- Directed by: Gérard Oury
- Written by: Novel: Marcel Pagnol Screenplay: Albert Algoud Gérard Oury
- Produced by: Alain Poiré
- Starring: Smain Sabine Azema Ticky Holgado Annie Grégorio Martin Lamotte Carole Franck Frédéric Bouraly Jean Dell Jean-Marie Winling
- Cinematography: François Lartigue
- Edited by: Catherine Kelber
- Music by: Vladimir Cosma
- Production company: Gaumont
- Distributed by: Gaumont Buena Vista International
- Release date: 25 August 1999;
- Running time: 84 minutes
- Country: France
- Language: French
- Budget: $6.4 million
- Box office: $1.5 million

= Le schpountz =

Le schpountz is a 1999 French film directed by Gérard Oury (a remake of the 1938 film Le Schpountz by Marcel Pagnol).

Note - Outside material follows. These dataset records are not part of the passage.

(** The calendar fields of the day number of a calendar date. *)
Lemma calendar_fields (y m d : Z) :
  0 <= m <= 11 -> 1 <= d <= DaysInMonth y m ->
  let day := DayFromYear y + monthStart y m + (d - 1) in
  YearFromDay day = y /\ MonthFromDay day = m /\ DateFromDay day = d.
Proof.
  intros Hm Hd. cbv zeta.
  destruct (InLeapYear_spec y) as [Hl Hl'].
  set (day := DayFromYear y + monthStart y m + (d - 1)).
  assert (Hms : 0 <= monthStart y m + (d - 1) < DaysInYear y).
  { rewrite Hl. unfold DaysInMonth, monthStart in *.
    set (l := InLeapYear y) in *. clearbody l.
    month_cases m; cbv beta iota in Hd |- *; lia. }
  assert (Hy : YearFromDay day = y).
  { apply YearFromDay_unique. rewrite DayFromYear_succ. subst day. lia. }
  unfold DateFromDay, MonthFromDay, DayWithinYear. rewrite Hy.
  replace (day - DayFromYear y) with (monthStart y m + (d - 1)) by (subst day; lia).
  split; [reflexivity|].
  unfold DaysInMonth, monthStart in *.
  set (l := InLeapYear y) in *. clearbody l. clear Hms Hy day Hl.
  month_cases m; cbv beta iota in Hd |- *;
    repeat match goal with
           | |- context [?a <? ?b] => destruct (Z.ltb_spec a b); try lia
           end; cbv iota; split; lia.
Qed.

(** The getters read back the calendar date whose 24 hours the local
    time of the instant falls in. *)
Lemma getters_local (zone : Z -> Z) (tv y m d : Z) :
  0 <= m <= 11 -> 1 <= d <= DaysInMonth y m ->
  UTC y m d <= LocalTime zone tv < UTC y m d + msPerDay ->
  getFullYear zone tv = y /\ getMonth zone tv = m /\ getDate zone tv = d.
Proof.
  intros Hm Hd Hlt. unfold getFullYear, getMonth, getDate.
  rewrite (Day_within y m d _ Hlt). now apply calendar_fields.
Qed.

(** In UTC the getters read back the calendar date a time value was made
    from. *)
Lemma getters_UTC (y m d : Z) :
  0 <= m <= 11 -> 1 <= d <= DaysInMonth y m ->
  getFullYear (fixed 0) (UTC y m d) = y
  /\ getMonth (fixed 0) (UTC y m d) = m
  /\ getDate (fixed 0) (UTC y m d) = d.
Proof.
  intros Hm Hd. apply getters_local; try assumption.
  unfold LocalTime, fixed, msPerDay. lia.
Qed.

(** Every time value falls in one of the twelve months, on one of its
    days. *)
Lemma getters_range (tza : Z -> Z) (tv : Z) :
  0 <= getMonth tza tv <= 11
  /\ 1 <= getDate tza tv <= DaysInMonth (getFullYear tza tv) (getMonth tza tv).
Proof.
  unfold getMonth, getDate, getFullYear.
  set (d := Day (LocalTime tza tv)). clearbody d.
  pose proof (YearFromDay_spec d) as Hs. rewrite DayFromYear_succ in Hs.
  destruct (InLeapYear_spec (YearFromDay d)) as [Hl Hl'].
  unfold DateFromDay, MonthFromDay, DaysInMonth, DayWithinYear.
  set (w := d - DayFromYear (YearFromDay d)).
  assert (Hw : 0 <= w < 365 + InLeapYear (YearFromDay d)) by (subst w; lia).
  set (l := InLeapYear (YearFromDay d)) in *. clearbody w l. cbv zeta.
  repeat match goal with
         | |- context [?a <? ?b] => destruct (Z.ltb_spec a b)
         end; cbv iota; lia.
Qed.

Lemma Day_mono (lt1 lt2 : Z) : lt1 <= lt2 -> Day lt1 <= Day lt2.
Proof.
  intros H. unfold Day, msPerDay. apply Z.div_le_mono; lia.
Qed.

(** A local time is on or after a day exactly from the midnight that
    begins the day. *)
Lemma Day_ge (day lt : Z) : day <= Day lt <-> day * msPerDay <= lt.
Proof.
  unfold Day, msPerDay. div_facts lt 86400000. lia.
Qed.

(** A day number is determined by its calendar fields. *)
Lemma Day_of_fields (day : Z) :
  day = DayFromYear (YearFromDay day)
        + monthStart (YearFromDay day) (MonthFromDay day) + (DateFromDay day - 1).
Proof.
  pose proof (YearFromDay_spec day) as Hs. rewrite DayFromYear_succ in Hs.
  destruct (InLeapYear_spec (YearFromDay day)) as [Hl Hl'].
  unfold DateFromDay, MonthFromDay, monthStart, DayWithinYear.
  set (w := day - DayFromYear (YearFromDay day)).
  assert (Hw : day = DayFromYear (YearFromDay day) + w) by (subst w; lia).
  rewrite Hw at 1.
  set (l := InLeapYear (YearFromDay day)) in *. clearbody w l. cbv zeta.
  repeat match goal with
         | |- context [?a <? ?b] => destruct (Z.ltb_spec a b)
         end; cbv iota; lia.
Qed.

(** A day is on or after a calendar date exactly when its calendar fields
    are: a later year, or the same year and a (month, day) that does not
    precede the one of the date. *)
Lemma on_or_after (y m d day : Z) :
  0 <= m <= 11 -> 1 <= d <= DaysInMonth y m ->
  DayFromYear y + monthStart y m + (d - 1) <= day
  <-> (y < YearFromDay day
       \/ (y = YearFromDay day
           /\ ~ (MonthFromDay day < m \/ (MonthFromDay day = m /\ DateFromDay day < d)))).
Proof.
  intros Hm Hd. destruct (calendar_fields y m d Hm Hd) as (Y & M & D).
  set (day0 := DayFromYear y + monthStart y m + (d - 1)) in *.
  split.
  - intros Hle. pose proof (calendar_mono day0 day Hle) as Hc.
    rewrite Y, M, D in Hc. lia.
  - intros Hf. destruct (Z.le_gt_cases day0 day) as [|Hgt]; [assumption|exfalso].
    pose proof (calendar_mono day day0 ltac:(lia)) as Hc. rewrite Y, M, D in Hc.
    assert (E : YearFromDay day = y /\ MonthFromDay day = m /\ DateFromDay day = d) by lia.
    destruct E as (E1 & E2 & E3).
    pose proof (Day_of_fields day) as Hday. rewrite E1, E2, E3 in Hday.
    subst day0. lia.
Qed.

End JsDateFacts.

(** ** [calculateAge] *)

Example calculateAge_birthday_passed :
  calculateAge (JsDate.fixed 0) (JsDate.UTC 2024 5 15) (JsDate.UTC 1990 0 1) = 34.
Proof. vm_compute. reflexivity. Qed.

Example calculateAge_birthday_to_come :
  calculateAge (JsDate.fixed 0) (JsDate.UTC 2024 5 15) (JsDate.UTC 1990 11 25) = 33.
Proof. vm_compute. reflexivity. Qed.

Example calculateAge_on_the_birthday :
  calculateAge (JsDate.fixed 0) (JsDate.UTC 2024 5 15) (JsDate.UTC 2006 5 15) = 18
  /\ calculateAge (JsDate.fixed 0) (JsDate.UTC 2024 5 14) (JsDate.UTC 2006 5 15) = 17.
Proof. vm_compute. split; reflexivity. Qed.

Example calculateAge_leap_day_birth :
  (* born on 29 February: 28 February of a common year is before the
     birthday, 1 March is after it *)
  calculateAge (JsDate.fixed 0) (JsDate.UTC 2023 1 28) (JsDate.UTC 2000 1 29) = 22
  /\ calculateAge (JsDate.fixed 0) (JsDate.UTC 2023 2 1) (JsDate.UTC 2000 1 29) = 23.
Proof. vm_compute. split; reflexivity. Qed.

Lemma calculateAge_eq (tza : Z -> Z) (today birthDate : Z) :
  let years := JsDate.getFullYear tza today - JsDate.getFullYear tza birthDate in
  let asOf := (JsDate.getMonth tza today, JsDate.getDate tza today) in
  let birth := (JsDate.getMonth tza birthDate, JsDate.getDate tza birthDate) in
  (precedes asOf birth -> calculateAge tza today birthDate = years - 1)
  /\ (~ precedes asOf birth -> calculateAge tza today birthDate = years).
Proof.
  unfold calculateAge, precedes. cbn [fst snd].
  set (mt := JsDate.getMonth tza today). set (mb := JsDate.getMonth tza birthDate).
  set (dt := JsDate.getDate tza today). set (db := JsDate.getDate tza birthDate).
  destruct (Z.ltb_spec (mt - mb) 0); destruct (Z.eqb_spec (mt - mb) 0);
    destruct (Z.ltb_spec dt db); cbn [orb andb]; split; intros; lia.
Qed.

(** A date of birth submitted as a calendar date is the instant of
    midnight UTC of that date; a server whose offset at that instant is
    from 0 to less than a day reads the date back. *)
Lemma getters_birth (zone : Z -> Z) (y m d : Z) :
  0 <= m <= 11 -> 1 <= d <= JsDate.DaysInMonth y m ->
  0 <= zone (JsDate.UTC y m d) < JsDate.msPerDay ->
  JsDate.getFullYear zone (JsDate.UTC y m d) = y
  /\ JsDate.getMonth zone (JsDate.UTC y m d) = m
  /\ JsDate.getDate zone (JsDate.UTC y m d) = d.
Proof.
  intros Hm Hd Hz. apply JsDateFacts.getters_local; try assumption.
  unfold JsDate.LocalTime. lia.
Qed.




(** Someone whose instant of birth the server's clock reads no later
    than the reference instant has an age that is not negative. *)
Lemma calculateAge_nonneg (tza : Z -> Z) (today birthDate : Z) :
  JsDate.LocalTime tza birthDate <= JsDate.LocalTime tza today ->
  0 <= calculateAge tza today birthDate.
Proof.
  intros Hle. unfold calculateAge, JsDate.getFullYear, JsDate.getMonth, JsDate.getDate.
  pose proof (JsDateFacts.calendar_mono _ _ (JsDateFacts.Day_mono _ _ Hle)) as Hc.
  set (d1 := JsDate.Day (JsDate.LocalTime tza birthDate)) in *.
  set (d2 := JsDate.Day (JsDate.LocalTime tza today)) in *.
  destruct (Z.ltb_spec (JsDate.MonthFromDay d2 - JsDate.MonthFromDay d1) 0);
    destruct (Z.eqb_spec (JsDate.MonthFromDay d2 - JsDate.MonthFromDay d1) 0);
    destruct (Z.ltb_spec (JsDate.DateFromDay d2) (JsDate.DateFromDay d1));
    cbn [orb andb]; lia.
Qed.

(** When the calendar day of birth is after the reference day, the result
    is negative: the function has no other answer to give. *)
Lemma calculateAge_negative (tza : Z -> Z) (today birthDate : Z) :
  JsDate.getFullYear tza today < JsDate.getFullYear tza birthDate
  \/ (JsDate.getFullYear tza today = JsDate.getFullYear tza birthDate
      /\ precedes (JsDate.getMonth tza today, JsDate.getDate tza today)
                  (JsDate.getMonth tza birthDate, JsDate.getDate tza birthDate)) ->
  calculateAge tza today birthDate < 0.
Proof.
  intros H. destruct (calculateAge_eq tza today birthDate) as [Hp Hn]. cbv zeta in *.
  destruct H as [Hy|[Hy Hmd]].
  - unfold calculateAge.
    destruct (_ || _); lia.
  - rewrite (Hp Hmd). lia.
Qed.

(** C3, as stated, fails on [calculateAge]: for a birth date one year
    after the reference instant the function returns -1. *)
Lemma calculateAge_future_birth_negative :
  let today := JsDate.UTC 2024 5 15 in
  let birthDate := JsDate.UTC 2025 5 15 in
  today < birthDate /\ calculateAge (JsDate.fixed 0) today birthDate = -1.
Proof. vm_compute. split; reflexivity. Qed.

(** The clock of a zone that leaves daylight time at 00:01 (the rule of
    Newfoundland until 2011: two and a half hours behind UTC before the
    instant [change], three and a half after it). *)
Example calculateAge_clock_set_back :
  let change := JsDate.UTC 2006 9 29 + 9060000 in
  let zone := fun tv => if tv <? change then -9000000 else -12600000 in
  let birthDate := JsDate.UTC 2006 9 29 + 9030000 in
  let today := JsDate.UTC 2006 9 29 + 9900000 in
  birthDate <= today
  /\ calculateAge zone birthDate birthDate = 0
  /\ calculateAge zone today birthDate = -1.
Proof. vm_compute. repeat split; discriminate || reflexivity. Qed.

(** ** [trim] *)

Module JsStringFacts.
Import JsString.

(** [trimStart] splits a string into the white space it drops and the
    rest. *)
Lemma trimStart_split (s : t) :
  exists p, s = p ++ trimStart s /\ forallb isWhiteSpace p = true.
Proof.
  induction s as [|c s (p & Hs & Hp)]; [exists []; auto|].
  cbn [trimStart]. destruct (isWhiteSpace c) eqn:Hc.
  - exists (c :: p). cbn. rewrite Hc, Hp. split; [congruence|reflexivity].
  - exists []. auto.
Qed.

Lemma trimStart_noLeadingSpace (s : t) : noLeadingSpace (trimStart s).
Proof.
  induction s as [|c s IH]; cbn; [exact I|].
  destruct (isWhiteSpace c) eqn:Hc; [exact IH|exact Hc].
Qed.

Lemma trimStart_fixed (s : t) : noLeadingSpace s -> trimStart s = s.
Proof.
  destruct s as [|c s]; cbn; [reflexivity|]. intros ->. reflexivity.
Qed.

Lemma trimEnd_split (s : t) :
  exists p, s = trimEnd s ++ p /\ forallb isWhiteSpace p = true.
Proof.
  unfold trimEnd. destruct (trimStart_split (rev s)) as (p & Hs & Hp).
  exists (rev p). split.
  - rewrite <- rev_app_distr, <- Hs, rev_involutive. reflexivity.
  - rewrite forallb_forall in *. intros x Hx. apply Hp, in_rev. exact Hx.
Qed.

(** The trimmed string sits inside the original between two runs of
    white space. *)
Lemma trim_split (s : t) :
  exists p q, s = p ++ trim s ++ q
              /\ forallb isWhiteSpace p = true /\ forallb isWhiteSpace q = true.
Proof.
  unfold trim. destruct (trimStart_split s) as (p & Hs & Hp).
  destruct (trimEnd_split (trimStart s)) as (q & Ht & Hq).
  exists p, q. rewrite <- Ht. auto.
Qed.

Lemma trim_length (s : t) : (length (trim s) <= length s)%nat.
Proof.
  destruct (trim_split s) as (p & q & Hs & _).
  unfold length. rewrite Hs at 2. rewrite !length_app. lia.
Qed.

Lemma trim_forallb (P : N -> bool) (s : t) :
  forallb P s = true -> forallb P (trim s) = true.
Proof.
  destruct (trim_split s) as (p & q & Hs & _). intros H.
  rewrite Hs, !forallb_app in H.
  apply andb_prop in H as [_ H]. apply andb_prop in H as [H _]. exact H.
Qed.

Lemma trimEnd_noLeadingSpace (s : t) : noLeadingSpace s -> noLeadingSpace (trimEnd s).
Proof.
  destruct (trimEnd_split s) as (p & Hs & _).
  destruct (trimEnd s) as [|c r]; [intros; exact I|].
  rewrite Hs. cbn. auto.
Qed.

(** Trimming leaves nothing to trim. *)
Lemma trim_idempotent (s : t) : trim (trim s) = trim s.
Proof.
  unfold trim at 1.
  rewrite (trimStart_fixed (trim s)).
  2:{ unfold trim. apply trimEnd_noLeadingSpace, trimStart_noLeadingSpace. }
  unfold trim, trimEnd. rewrite rev_involutive.
  rewrite (trimStart_fixed (trimStart _)) by apply trimStart_noLeadingSpace.
  reflexivity.
Qed.

(** A string with a character that is not white space keeps it. *)
Lemma trim_nonempty (s : t) :
  hasVisibleChar s = true -> (1 <= length (trim s))%nat.
Proof.
  destruct (trim_split s) as (p & q & Hs & Hp & Hq). intros H.
  destruct (trim s) as [|c r]; [|cbn; lia].
  exfalso. rewrite Hs in H. cbn [app] in H.
  apply existsb_exists in H as (x & Hin & Hx).
  rewrite forallb_forall in Hp, Hq.
  apply in_app_or in Hin as [Hin|Hin];
    [rewrite (Hp x Hin) in Hx|rewrite (Hq x Hin) in Hx]; discriminate.
Qed.

Example trim_sample :
  trim (of_string "  Mary Ann ") = of_string "Mary Ann".
Proof. reflexivity. Qed.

Irénée does not want to work in his uncle's grocery shop and spends his time dreaming of becoming an actor. Irénée's chance comes when a crew of movie makers came to his little village. Irénée begins to go overboard to get noticed, which earns him the traditional joke reserved to a "schpountz" (naive person): a phoney contract and a departure for Paris.